Understanding Workload-based Scaling Limits in YARN-based Clusters

Earlier, Qubole’s YARN-level autoscaling required an admin to monitor to resize the cluster as and when the number of users using that specific cluster increased. In addition to this, there is a need to set the maximum limit on the resources an individual user or a cluster workload can use at a given point in time.

Thus to monitor the scaling limit and the cluster size, Qubole provides Workload Scaling Limits, a new feature that manages user/workload resource limits while autoscaling. This helps an admin to just set a default maximum resources limit for a user or an application. As a result, cluster does not scale up beyond that limit. This removes the need for an admin to manually monitor the cluster size when there is an increase in number of users using that cluster.

To enable this feature, set mapred.hustler.upscale.cap.fairscheduler.max_limits to true in the Qubole cluster’s Hadoop overrides. For information on adding an Hadoop override through the UI, see Managing Clusters.

For information on adding an Hadoop override through a REST API call, see hadoop_settings.

You can directly use fair-scheduler.xml to configure the workload scaling limits. This feature works in conjunction with FairScheduler (FS) configurations described in this table.

Parameter

Description

yarn.scheduler.fair.allocation.file

It is the path to allocation file. An allocation file is an XML manifest describing queues and queue properties in addition to certain policy defaults. This file must be in the XML format. If a relative path is given, the file is searched for on the classpath (which typically includes the Hadoop’s conf directory). It defaults to fair-scheduler.xml.

yarn.scheduler.fair.user-as-default-queue

It denotes whether to use the username associated with the allocation as the default queue name when a queue name is not specified. If it is set to false or unset, all jobs have a shared default queue named default. It defaults to true. If a queue placement policy is given in the allocations file, this property is ignored.

yarn.scheduler.fair.allow-undeclared-pools

This parameter defaults to true. When it is set to true, new queues are created at an application’s submission time because queues are specified as the application’s queue by the submitter or because queues are placed there by the user-as-default-queue property. If this parameter is set to false, any time an application would be placed in a queue that is not specified in the allocations file and placed in the default queue instead. If a queue placement policy is given in the allocations file, this property is ignored.

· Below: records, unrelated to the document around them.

(** A node whose protocol state stays the same: its connections changed. *)
Lemma cl_acceptor_same c s id a a' :
  cl_rel c s → c_acceptors c !! id = Some a → EvAcceptor.state a' = EvAcceptor.state a →
  cl_rel (put_acceptor id a' [] c) s.
Proof using Type.
  intros R Ea E. apply (cl_rel_move c s); try done; simpl; [|apply R| |auto..].
  - apply omap_insert_eq; rewrite (cr_acceptors _ _ R); [by rewrite lookup_omap, Ea|done].
  - intros j [->|?]%lookup_insert_is_Some'; [by eexists|done].
Qed.

Lemma cl_proposer_same c s id p p' :
  cl_rel c s → c_proposers c !! id = Some p → EvProposer.state p' = EvProposer.state p →
  cl_rel (put_proposer id p' [] c) s.
Proof using Type.
  intros R Ep E. apply (cl_rel_move c s); try done; simpl; [apply R| |auto..].
  rewrite fmap_insert, E, insert_id; [apply R|]. by rewrite lookup_fmap, Ep.
Qed.

Lemma cl_learner_same c s id x l :
  cl_rel c s → c_learners c !! id = Some x → state l = state (ln_learner x) →
  cl_rel (put_learner id (LNode l (ln_log x)) c) s.
Proof using Type.
  intros [Hr Ha Hp Hid Hn Hs Hl] Ex E. split; try done.
  intros id' x' Hx'. simpl in Hx'. apply lookup_insert_Some in Hx' as [[<- <-]|[_ Hx']]; [|eauto].
  destruct (Hl id x Ex) as [[Iw Is Ir Ii] M HD]. split; [split|..]; simpl; by rewrite E.
Qed.

(** A repeat request does nothing at a proposer. *)
Lemma cl_proposer_msg c s id t e m p p' o :
  cl_rel c s → c_proposers c !! id = Some p → may_run id c → m ∈ c_net c →
  EvProposer.handle_message t e p m = Ret (p', o) → ∃ s', cl_rel (put_proposer id p' o c) s'.
Proof using n_ok.
  intros R Ep Hb Hm Hh. destruct (Hb p Ep) as [k0 Hk].
  destruct (cr_net _ _ R m Hm) as [Hin|(iid & -> & _)].
  - eapply cl_proposer; [done..|]. left. eauto 10.
  - simpl in Hh. injection Hh as <- <-. exists s. unfold put_proposer.
    rewrite insert_id by done. by destruct c.
Qed.

Lemma cl_learner_msg c s id x k l ds :
  cl_rel c s → c_learners c !! id = Some x →
  vote_of n (sys_net s) (learner_instances cfg) k →
  learner_handle_accept_ack (ln_learner x) k = Ret (l, ds) →
  cl_rel (put_learner id (LNode l (ln_log x ++ ds)) c) s.
Proof using n_ok window_ok.
  intros [Hr Ha Hp Hid Hn Hs Hl] Ex Hk Hh. split; try done.
  intros id' x' Hx'. simpl in Hx'. apply lookup_insert_Some in Hx' as [[<- <-]|[_ Hx']]; [|eauto].
  eapply lnode_inv_handle; [|by eapply Hl|done|done].
  intros a. by apply vote_of_ack_ok, (iv_ok n), sys_inv_reachable.
Qed.

(** The learner's handler returns. *)
Lemma cl_learner_returns c s id k :
  cl_rel c s → MAcceptAck k ∈ c_net c → aa_ballot k = aa_value_ballot k →
  aa_iid k + learner_instances cfg ≤ INT_MAX → ∃ c', handle cfg (LearnerMsg id k) c = Ret c'.
Proof using n_ok.
  intros R Hk Hb Hroom. simpl. unfold at_node.
  destruct (c_learners c !! id) as [x|] eqn:Ex; [|by eexists].
  pose proof (cl_vote c s k R Hk Hb Hroom) as Gk. destruct (cr_learners _ _ R id x Ex) as [I _ _].
  destruct (handle_accept_ack_ok n (learner_instances cfg) (vote_of n (sys_net s) (learner_instances cfg)))
    with (l := ln_learner x) (aa := k) as (l' & ds & st & -> & _); [|done..|by eexists].
  intros a. by apply vote_of_ack_ok, (iv_ok n), sys_inv_reachable, R.
Qed.

Lemma cl_learner_holes c s id x out :
  cl_rel c s → c_learners c !! id = Some x → learner_check_holes (ln_learner x) = Ret out →
  cl_rel (put_messages (map snd out) c) s.
Proof using Type.
  intros R Ex Hh. destruct (cr_learners _ _ R id x Ex) as [[[w I] _ _ _] M _].
  assert (∀ m, m ∈ map snd out → ∃ iid, m = MRepeatReq iid ∧ 0 < iid < UINT32_MOD) as Hout.
  { intros m (y & -> & Hy)%list_elem_of_fmap. eapply check_holes_inv; [done| |done..]. by eapply lv_cur. }
  apply (cl_rel_move c s); try done; [apply R|apply R|..].
  - intros m ?. apply elem_of_app. by right.
  - intros m [?|?]%elem_of_app; auto.
  - auto.
Qed.

Lemma cl_restart c s id a A a' A' :
  cl_rel c s → c_acceptors c !! id = Some a → EvAcceptor.state a = Some A →
  EvAcceptor.state a' = Some A' → (∀ h, store_rep id (store A) h → store_rep id (store A') h) →
  ∃ s', cl_rel (put_acceptor id a' [] c) s'.
Proof using Type.
  intros R Ea EA EA' Hkeep. pose proof R as [Hr Ha Hp _ _ _ _].
  assert (sys_acceptors s !! id = Some A) as Hst by (by rewrite Ha, lookup_omap, Ea).
  exists (System (<[id := A']> (sys_acceptors s)) (sys_proposers s) (sys_net s)).
  apply (cl_rel_move c s); simpl; try done.
  - by apply rtc_once, (sys_restart s id A).
  - apply omap_insert_eq; [by rewrite lookup_insert_eq|].
    intros j Hj. by rewrite lookup_insert_ne, Ha.
  - intros j [->|?]%lookup_insert_is_Some'; [by eexists|done].
  - auto.
  - auto.
Qed.

Lemma cl_submit c s value : cl_rel c s → value ≠ [] → ∃ s', cl_rel (put_messages [MSubmit value] c) s'.
Proof using Type.
  intros R Hv. exists (System (sys_acceptors s) (sys_proposers s) (MSubmit value :: sys_net s)).
  apply (cl_rel_move c s); simpl; try done; [by apply rtc_once, sys_submit|apply R|apply R|..].
  - intros m ?. by right.
  - intros m [->|?]%elem_of_cons; [|by left]. right. left. by left.
  - intros v [->|?]%elem_of_cons; [|by left]. right. by left.
Qed.

Lemma at_node_inv {X} (nodes : gmap Z X) id c f c' (P : cluster → Prop) :
  at_node nodes id c f = Ret c' → P c → (∀ x, nodes !! id = Some x → f x = Ret c' → P c') → P c'.
Proof. unfold at_node. intros Hh Hc Hf. destruct (nodes !! id); [by eapply Hf|by injection Hh as <-]. Qed.

Lemma cl_rel_step c s c' : cl_rel c s → cl_step cfg c c' → ∃ s', cl_rel c' s'.
Proof using n_ok window_ok.
  intros R (ev & Hpos & Hne & Hvo & Hco & Hh).
  destruct ev as [v|id from m|id e|id a|id t e m|id t|id e|id e|id i e|id k|id|id i e]; simpl in Hpos, Hne, Hvo, Hco, Hh;
    try (eapply (at_node_inv _ _ _ _ _ (λ c', ∃ s', cl_rel c' s')); [exact Hh|by exists s|];
         clear Hh; intros x Ex Hh; try apply bind_inv in Hh).
  - injection Hh as <-. by eapply cl_submit.
  - destruct Hh as ([a' out] & Hh & [= <-]). by eapply cl_acceptor_msg.
  - destruct Hh as (r & _ & [= <-]). exists s. by eapply cl_acceptor_same.
  - injection Hh as <-. destruct Hpos as (a0 & A & A' & ? & ? & ? & ?). by eapply cl_restart.
  - destruct Hh as ([p' out] & Hh & [= <-]). by eapply cl_proposer_msg.
  - destruct Hh as ([p' out] & Hh & [= <-]), (Hco x Ex) as [k0 Hb].
    eapply cl_proposer; [done..|]. right. left. eauto.
  - destruct Hh as ([p' out] & Hh & [= <-]), (Hco x Ex) as [k0 Hb].
    eapply cl_proposer; [done..|]. right. right. eauto.
  - destruct Hh as (r & _ & [= <-]). exists s. by eapply cl_proposer_same.
  - injection Hh as <-. exists s. by eapply cl_proposer_same.
  - destruct Hh as ([l ds] & Hh & [= <-]).
    exists s. eapply cl_learner_msg; try done. by eapply cl_vote.
  - destruct Hh as (out & Hh & [= <-]). exists s. by eapply cl_learner_holes.
  - injection Hh as <-. exists s. by eapply cl_learner_same.
Qed.

Lemma cl_rel_run c s c' : cl_rel c s → rtc (cl_step cfg) c c' → ∃ s', cl_rel c' s'.
Proof using n_ok window_ok.
  intros R Hr. revert s R. induction Hr as [|c c1 c' H1 _ IH]; [eauto|].
  intros s R. destruct (cl_rel_step c s c1 R H1) as [s1 R1]. eauto.
Qed.

(** ** What the logs of two learners say *)

Lemma log_chosen c s id x d :
  cl_rel c s → c_learners c !! id = Some x → d ∈ ln_log x →
  ∃ b, sys_chosen n (sys_net s) (d_iid d) b (d_value d).
Proof using n_ok.
  intros R Ex Hd. destruct (cr_learners _ _ R id x Ex) as [_ _ (start & [_ Hcl] & _)].
  destruct (Hcl d Hd) as (v & Hv & Ed). pose proof Hv as (_ & Hi & _).
  exists (aa_ballot v). rewrite Ed at 2. simpl. eapply closed_chosen; [by apply sys_inv_reachable, R|exact Hv].
Qed.

End invariant.

(** ** From the configuration file *)

Context (es : list entry) (p : paxos_config).
Let file : option bytes := Some (print_config es).
Let n : Z := Z.of_nat (length (omap entry_acceptor es)).
Let cfg : paxos_config := foldl (flip entry_option) p es.

(** All nodes were started from the file, acceptors on empty storages, and
nothing was sent or delivered yet. *)
Record cl_start (c : cluster) : Prop := {
  cs_file : file_ok es;
  cs_window : 0 < learner_instances cfg ≤ INT_MAX;
  cs_nodes : started es p (c_acceptors c) (c_proposers c);
  cs_learners : ∀ id x, c_learners c !! id = Some x → ln_log x = [] ∧
    ∃ new_bev p', evlearner_init file p new_bev = Ret (p', ln_learner x);
  cs_net : c_net c = [];
}.

Lemma cl_start_rel c :
  cl_start c → 1 ≤ n ≤ INT_MAX ∧ cl_rel n cfg c (cluster_system (c_acceptors c) (c_proposers c)).
Proof.
  intros [Hf Hw Hn Hl Hnet]. pose proof (fo_acceptors _ Hf) as Hacs.
  assert (1 ≤ n ≤ INT_MAX) as n_ok by (unfold MAX_ADDR, INT_MAX in *; unfold n; lia).
  destruct (file_read es p Hf) as (cf & Ec & Rc). split; [done|]. split; simpl; try done.
  - eexists. split; [by apply (started_init es p)|apply rtc_refl].
  - intros id [a Ea]. destruct Hn as [Ha _]. destruct (Ha id a Ea) as (st & p' & _ & Hi).
    unfold evacceptor_init in Hi. rewrite Ec in Hi. simpl in Hi. apply bind_inv in Hi as (o & Hi & [= _ ->]).
    by destruct (evacceptor_init_inv cf _ _ id true (Some st) a Rc Hi).
  - rewrite Hnet. by intros m ?%not_elem_of_nil.
  - by intros v ?%not_elem_of_nil.
  - intros id x Hx. destruct (Hl id x Hx) as (Hlog & nb & p' & Hi). unfold evlearner_init in Hi.
    unfold file in Hi. rewrite Ec in Hi. simpl in Hi. apply bind_inv in Hi as (l & Hi & [= _ ->]).
    destruct (evlearner_init_ok cfg cf _ _ nb Rc n_ok Hw) as (l' & E & C & L & _ & _ & I).
    unfold cfg in E. rewrite Hi in E. injection E as <-. split; [apply I| |].
    + unfold evlearner_init_conf in Hi. apply bind_inv in Hi as (st & Hst & Hi). apply bind_inv in Hi as (ps & _ & [= <-]). simpl.
      by eapply learner_new_marks.
    + exists 1. rewrite Hlog. split; [apply delivered_nil|]. split; [auto|]. split; [|done].
      intros _. rewrite C. simpl. lia.
Qed.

Understanding the Resource Allocation in a FairScheduler

It is recommended to set the root queue’s maxResources value to a large value. Otherwise, the default maximum limit (queueMaxResourcesDefault) is considered as the root queue’s maxResources, which limits the cluster’s upscaling beyond that maximum value. It is specifically applicable to the case where a certain user’s applications or jobs are submitted to their own queues. If you do not set the root queue’s maxResources, the cluster’s upscaling does not occur as desired, which ultimately deprives the cluster resources for such applications or jobs.

Let us consider a sample FairScheduler configuration as given here.

<allocations>
  <queueMaxResourcesDefault>12000 mb, 2 vcores</queueMaxResourcesDefault>
     <clusterMaxAMShare>0.67</clusterMaxAMShare>
          <!-- Set root queue maxResource definition to a large value if jobs of different users are going to have
          their own queue, otherwise queueMaxResourcesDefault would be considered as the root queue's maxResources.-->
      <queue name="root">
         <maxResources>1000000 mb, 100000 vcores</maxResources>
      </queue>
      <queue name="etl">
      <queue name="prod">
        <maxResources>45000 mb, 5 vcores</maxResources>
      </queue>
     <queue name="dev">
       <maxResources>16000 mb, 3 vcores</maxResources>
      </queue>
  </queue>
</allocations>

In the above FS configuration, default maximum resources limit set for a queue is 12000 mb 2 vcores. A new user or an application that goes into its own queue cannot consume resources more than the maximum resources limit. Therefore, autoscaling would not occur beyond the application/user’s maximum resources limit.

Admins can have custom queues set for different workloads or users having different maximum limits configured by modifying the fair-scheduler.xml. Thus, the admin can set resource limits for individual workloads as well.